Gli specialisti del 32esimo Reggimento genio della Brigata Alpina Taurinense hanno portato alla luce un nascondiglio di armi risalente alla Seconda Guerra Mondiale

Doveva essere un banale intervento di bonifica in un giardino privato di un’abitazione, ma quello che si sono trovati davanti gli specialisti del 32esimo Reggimento genio della Brigata Alpina Taurinense si è rivelato un vero e proprio arsenale: è successo in via Cavassolo in Valbisagno, dove gli artificieri, intervenuti su segnalazione dei proprietari, hanno scoperto sotto pochi metri di terra quello che potrebbe rivelarsi un nascondiglio partigiano risalente alla Seconda Guerra Mondiale.
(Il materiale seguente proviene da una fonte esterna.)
(** A run of [writes] that is defined stays inside the buffer. *)
Lemma writes_in_range n : forall m base f a a',
  writes (S n) m base f a = Some a' ->
  0 <= base + m /\ base + m + Z.of_nat (S n) <= Z.of_nat (length a).
Proof.
  induction n as [|n IH]; intros m base f a a' Hw;
    change (writes (S ?k) m base f a)
      with (v ← f m; a1 ← store a (base + m) v; writes k (m + 1) base f a1) in Hw;
    destruct (f m) as [v|]; cbn [mbind option_bind] in Hw; try discriminate;
    destruct (store a (base + m) v) as [a1|] eqn:Hs;
    cbn [mbind option_bind] in Hw; try discriminate;
    pose proof (store_length _ _ _ _ Hs) as Hl; apply store_inv in Hs.
  - lia.
  - apply IH in Hw. lia.
Qed.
Tutto è iniziato lo scorso 11 luglio, quando il padrone di casa, nel corso degli scavi in giardino per la posa di nuovi tubi, ha portato alla luce due razzi e un caricatore. Da lì la richiesta di intervento degli artificieri, che una volta sul posto, scavando più a fondo, hanno scoperto ben 29 bombe a mano DZE39, 56 razzi controcarro M6, 2 mitragliatrici e oltre 5000 cartucce, tutto fabbricato negli Stati Uniti. L'area è stata messa in sicurezza per gli accertamenti, e dopo 2 giorni il pericoloso “tesoro” è stato trasportato alla cava di Camaldoli, a Forte Ratti, dove verrà poi distrutto in sicurezza.

Si tratta del 72esimo intervento a opera della Brigata Alpina Taurinense, che dall’inizio dell’anno è impegnato nella bonifica del territorio di Liguria, Piemonte e Val d’Aosta dai residuati bellici.